Author and investigative researcher Keith McCloskey joined George Knapp for a discussion about what happened to the nine well-trained skiers & hikers who lost their lives in the mysterious "Dyatlov Pass Incident," which took place in Russia's northern Ural mountains in 1959 (view related photos). The autopsy reports claimed the victims' violent injuries were due to "an unknown compelling force." Something or someone caused the group to flee from their tent in panic, as they used knives to slash their way out, and headed out into subzero temperatures insufficiently clothed, most of them without shoes. Their bodies were eventually found on a mountain slope known as Kholat Syakhl which translates as "Mountain of the Dead," McCloskey recounted.
Some of the victims had massive internal injuries but no external marks were found on them, "as if they'd been in a car crash but nothing had hit them," he said. McCloskey pondered various theories that have been presented over the years to explain the group's fate.

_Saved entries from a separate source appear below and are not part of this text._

(* ===== verification/ThreadsProps.v ===== *)
(** * Threads: the queues agree with the states

    What one operation of Threads does to one thread, the invariant that ties the run queues
    and wait queues to the states of the threads, and the properties of waking, of timeouts
    and of the order in which ready threads run. *)

From Stdlib Require Import Sorted.
From stdpp Require Import sets.
From S2P Require Import Prelude.
From S2P Require Import Errors.
From S2P Require Import Clock.
From S2P Require Import SignalData.
From S2P Require Import Threads.

Open Scope Z_scope.

(** ** The invariant *)

Definition blocked_on (s : State) : option BlockType :=
  match s with State.Blocking b | State.Blocked b => Some b | _ => None end.

Definition in_ready (w : World) (t : Z) : Prop := t ∈ concat w.(ready_queues).

Definition in_queue (w : World) (k : QueueKind) (t : Z) : Prop := t ∈ queue w.(blocked_queues) k.

Definition key_lt (a b : Z * Z) : Prop := key_leb a b = true ∧ a ≠ b.

(** A sleeper is where its wake-up looks for it. *)
Definition findable (w : World) (t : Z) (b : BlockType) : Prop :=
  (∀ wt d, b = BlockType.WakeRequired wt d → in_queue w (kind_of wt) t) ∧
  (∀ d, block_deadline b = Some d → (d, t) ∈ w.(blocked_queues).(timed)).
(** The same state up to the entry a futex sleeper waits under. *)
Definition same_sleep (s s' : option State) : Prop :=
  s' = s ∨ ∃ d wid wid', (s = Some (State.Blocking (BlockType.Futex d wid)) ∧ s' = Some (State.Blocking (BlockType.Futex d wid')))
                       ∨ (s = Some (State.Blocked (BlockType.Futex d wid)) ∧ s' = Some (State.Blocked (BlockType.Futex d wid'))).

Lemma same_sleep_trans s1 s2 s3 : same_sleep s1 s2 → same_sleep s2 s3 → same_sleep s1 s3.
Proof.
  intros [->|(d & i & j & H1)]; [done|]. intros [->|(d' & i' & j' & H2)]; [right; eauto|].
  right. exists d, i, j'. destruct H1 as [[-> ->]|[-> ->]], H2 as [[H2 ->]|[H2 ->]]; simplify_eq; auto.
Qed.

(** What the scheduler's invariant reads. *)
Definition same_sched (w w' : World) : Prop :=
  w'.(ready_queues) = w.(ready_queues) ∧ w'.(blocked_queues) = w.(blocked_queues) ∧ w'.(next_ready_cpu) = w.(next_ready_cpu) ∧
  ∀ u, same_sleep (state_of w u) (state_of w' u).

Lemma same_sched_refl w : same_sched w w.
Proof. repeat split. by left. Qed.

Lemma same_sched_trans w1 w2 w3 : same_sched w1 w2 → same_sched w2 w3 → same_sched w1 w3.
Proof.
  intros (H1 & H2 & H3 & H4) (H5 & H6 & H7 & H8). split; [congruence|]. split; [congruence|]. split; [congruence|].
  intros u. by eapply same_sleep_trans.
Qed.

Lemma same_sched_ok X w w' : sched_ok_but X w → same_sched w w' → sched_ok_but X w'.
Proof.
  intros Hok (Hr & Hb & Hc & Hs). unfold in_ready, in_queue in *.
  assert (∀ u s, (∀ d wid, s ≠ State.Blocking (BlockType.Futex d wid) ∧ s ≠ State.Blocked (BlockType.Futex d wid)) →
    state_of w u = Some s ↔ state_of w' u = Some s) as Hsame.
  { intros u s Hns. destruct (Hs u) as [->|(d & i & j & [[H1 H2]|[H1 H2]])]; [done|rewrite H1, H2..];
      (split; intros [= <-]; [by destruct (Hns d i)|by destruct (Hns d j)]). }
  constructor; rewrite ?Hr, ?Hb, ?Hc; try (by destruct Hok).
  - intros t Ht. unfold in_ready in Ht. rewrite Hr in Ht. rewrite <- !Hsame by done. by apply (ok_ready_state X w Hok).
  - intros t. rewrite <- Hsame by done. unfold in_ready. rewrite Hr. apply (ok_ready_queued X w Hok).
  - intros k t Ht. unfold in_queue in Ht. rewrite Hb in Ht. destruct (ok_queue_state X w Hok k t Ht) as [H|(s & wt & d & H1 & H2 & H3)].
    + left. by apply Hsame.
    + right. exists s, wt, d. split; [|done]. apply Hsame; [|done]. intros d' wid. split; intros ->; done.
  - intros t s b Hts Hbo HX. unfold findable, in_queue. rewrite Hb. destruct (Hs t) as [Heq|(d & i & j & H)].
    + rewrite Heq in Hts. by apply (ok_sleepers X w Hok t s b).
    + assert (∃ s0, state_of w t = Some s0 ∧ blocked_on s0 = Some (BlockType.Futex d i) ∧ b = BlockType.Futex d j) as (s0 & H1 & H2 & ->).
      { destruct H as [[H1 H2]|[H1 H2]]; rewrite H2 in Hts; injection Hts as <-; cbn in Hbo; injection Hbo as <-; eauto. }
      destruct (ok_sleepers X w Hok t s0 _ H1 H2 HX) as [_ Hd]. split; [done|exact Hd].
Qed.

He eliminated some explanations from serious consideration such as an avalanche (location was not at the right angle for that), wild animals (no signs of tracks or bite marks), and robbery gone bad by the local Manzi tribe or escaped Gulag prisoners (valuable items were left in the tent).
He couldn't rule out the possibility of some kind UFO-related cause, as anomalous light orbs were seen in the area on the night of the incident, and there were strange burn marks on trees where the victims were found as though some type of energy beam had focused on them. Perhaps the beams were initially directed at their tent, he suggested. Further, McCloskey uncovered a possibly related episode in 2002, in which a night foreman at a mine, about 100 miles from the Dyatlov Pass, encountered an intensely powerful beam coming toward him in the forest. However, McCloskey thinks the most likely explanation is some type of Soviet military accident shrouded in secrecy-- he noted that the criminal case involving the skiers' deaths was opened a week before their missing bodies were officially found.